En Abel Sánchez el protagonista es un Caín de nuestro tiempo (o más bien de tiempos de Unamuno). Joaquín Monegro no es una persona de vida especialmente desafortunada, al menos desde un punto de vista objetivo, pero tiene la desgracia de comparar continuamente su existencia con la de su amigo de la infancia Abel Sánchez. El detonante de los acontecimientos es el profundo enamoramiento que sufre por su prima Helena, una mujer tan bella como gélida y calculadora, que acaba eligiendo a Abel como pareja. Abel posee un carácter mucho más seductor que su neurótico amigo, un artista de éxito con buenas habilidades sociales, frente a los respetables conocimientos médicos de Joaquín, que éste considera vulgares. El arte extrovertido frente a la ciencia introvertida.
Es evidente que Joaquín, del que a veces se muestran fragmentos de una especie de confesión que escribe al final de sus días, tiene mucho de unamuniano. El personaje se mueve en la angustia eterna de quien interpreta cualquier suceso de manera invariablemente pesimista, como si una conspiración, quizá organizada por una divinidad cuya existencia no es segura, se hubiera organizado en su contra. La figura de Abel, el amigo afortunado con quien constantemente se compara, le produce una mezcla de admiración, estupor y rechazo, puesto que su idea es que todo lo que tiene, especialmente esa Helena que debía pertenecerle a él, no lo ha ganado por sus méritos, sino por una especie de gracia azarosa que ha tocado en suerte a su amigo. Todo gira en torno a él y sus circunstancias y el tormento interior de Joaquín, inevitablemente, se traslada a su mujer e hija, que poco pueden hacer para ayudar a un ser tan obsesivo.
Lo que interesa a Unamuno ante todo, a la hora de abordar esta obra, es la descripción de dos tipos humanos enfrentados, la historia de una pasión que consiste en querer ser otro, o más bien atraer para sí los rasgos definitorios del otro.
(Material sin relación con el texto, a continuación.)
(* ===== verification/UserBindings.v ===== *)
(** * RBAC of a user cluster: roles and bindings

    Theorems about [UserRbac]: the roles gathered are those of the management
    plane with their rules in lower case, every role gets a cluster role with its
    rules, and the bindings of a role template binding are made exactly the
    desired ones. *)

From stdpp Require Import base gmap list strings.
From S2P Require Import Prelude.
From S2P Require Import GoLib.
From S2P Require Import KubeTypes.
From S2P Require Import KubeObjects.
From S2P Require Import Kube.
From S2P Require Import KubeRules.
From S2P Require Import KubeSim.
From S2P Require Import Cond.
From S2P Require Import MgmtManager.
From S2P Require Import MgmtRoles.
From S2P Require Import MgmtBindings.
From S2P Require Import MgmtUsers.
From S2P Require Import MgmtGlobal.
From S2P Require Import UserRbac.
Import UserRbac.

(** The postcondition of a contract at its outcome, the tables left folded. *)
Ltac at_post := cbv beta iota delta [if_ok returns bind_post].

(** ** Gathering roles *)

Lemma lower_rule_idemp r : lower_rule (lower_rule r) = lower_rule r.
Proof.
  destruct r as [v a re n u]. unfold lower_rule. simpl. f_equal;
    rewrite map_map; apply map_ext; intros; apply ToLower_idemp.
Qed.

Lemma clean_role_idemp t : clean_role (clean_role t) = clean_role t.
Proof.
  unfold clean_role. destruct (rt_External t) eqn:He; [by rewrite He|]. simpl. rewrite He.
  unfold with_rt_Rules. simpl. f_equal. rewrite map_map. apply map_ext, lower_rule_idemp.
Qed.

Lemma clean_idemp (m : gmap string RoleTemplate) : clean_role <$> (clean_role <$> m) = clean_role <$> m.
Proof. rewrite <-map_fmap_compose. apply map_fmap_ext. intros. apply clean_role_idemp. Qed.

Section gather.
Context {W : Type} `{!GoRuntime W}.
Context `{!Client W ClusterRole, !Client W Role, !Client W ClusterRoleBinding,
          !Client W RoleBinding, !Client W RoleTemplate}.

(** The same outcome, up to the cleaning of the roles. *)
Definition same_roles (r r' : outcome (gmap string RoleTemplate) * W) : Prop :=
  match r, r' with
  | (Ok m, w), (Ok m', w') => clean_role <$> m = clean_role <$> m' ∧ w = w'
  | (r, w), (r', w') => r = r' ∧ w = w'
  end.

Lemma same_roles_loop (f f' : gmap string RoleTemplate → string → M W (gmap string RoleTemplate))
    names acc acc' w :
  (∀ m m' n w, clean_role <$> m = clean_role <$> m' → same_roles (f m n w) (f' m' n w)) →
  clean_role <$> acc = clean_role <$> acc' →
  same_roles (for_fold f acc names w) (for_fold f' acc' names w).
Proof.
  intros Hf. revert acc acc' w. induction names as [|n names IH]; intros acc acc' w Hacc; simpl; [done|].
  specialize (Hf acc acc' n w Hacc). unfold bind, same_roles in *.
  destruct (f acc n w) as [[m|e| |] w1], (f' acc' n w) as [[m'|e'| |] w2];
    destruct Hf as [Heq ->]; try discriminate; simplify_eq; try done. by apply IH.
Qed.

Lemma gatherRecurse_same fuel rt acc acc' w :
  clean_role <$> acc = clean_role <$> acc' →
  same_roles (gatherRolesRecurse fuel rt acc w) (gatherRoleTemplates fuel rt acc' w).
Proof.
  revert rt acc acc' w. induction fuel as [|fuel IH]; intros rt acc acc' w Hacc; simpl; [done|].
  apply same_roles_loop; [|by rewrite !fmap_insert, Hacc].
  clear acc acc' w Hacc. intros acc acc' n w Hacc. unfold bind, wrap_err, reads.
  destruct (lister_Get "" n w) as [sub|e| |]; [|done..].
  specialize (IH sub acc acc' w Hacc). unfold same_roles in IH.
  destruct (gatherRolesRecurse fuel sub acc w) as [[m|e| |] w1], (gatherRoleTemplates fuel sub acc' w)
    as [[m'|e'| |] w2]; destruct IH as [Heq ->]; try discriminate; simplify_eq; try done.
  simpl. by rewrite clean_idemp.
Qed.

Lemma gather_same fuel rt acc w :
  gatherRoles fuel rt acc w =
  bind (gatherRoleTemplates fuel rt acc) (λ m, ret (clean_role <$> m)) w.
Proof.
  pose proof (gatherRecurse_same fuel rt acc acc w eq_refl) as Hs. unfold gatherRoles, bind.
  destruct (gatherRolesRecurse fuel rt acc w) as [[m|e| |] w1],
    (gatherRoleTemplates fuel rt acc w) as [[m'|e'| |] w2]; destruct Hs as [Heq ->];
    try discriminate; [by unfold ret; rewrite Heq|congruence|done|done].
Qed.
La envidia, el sentimiento que define a los españoles según una vieja cita de Salvador de Madariaga, se convierte aquí en una afección maligna que corroe el alma del protagonista, tan ensimismado consigo mismo y con su obsesión que el resto del mundo parece no existir: más que en descripciones directas Abel Sánchez se sostiene a base de diálogos que dibujan un espíritu absurdamente atormentado.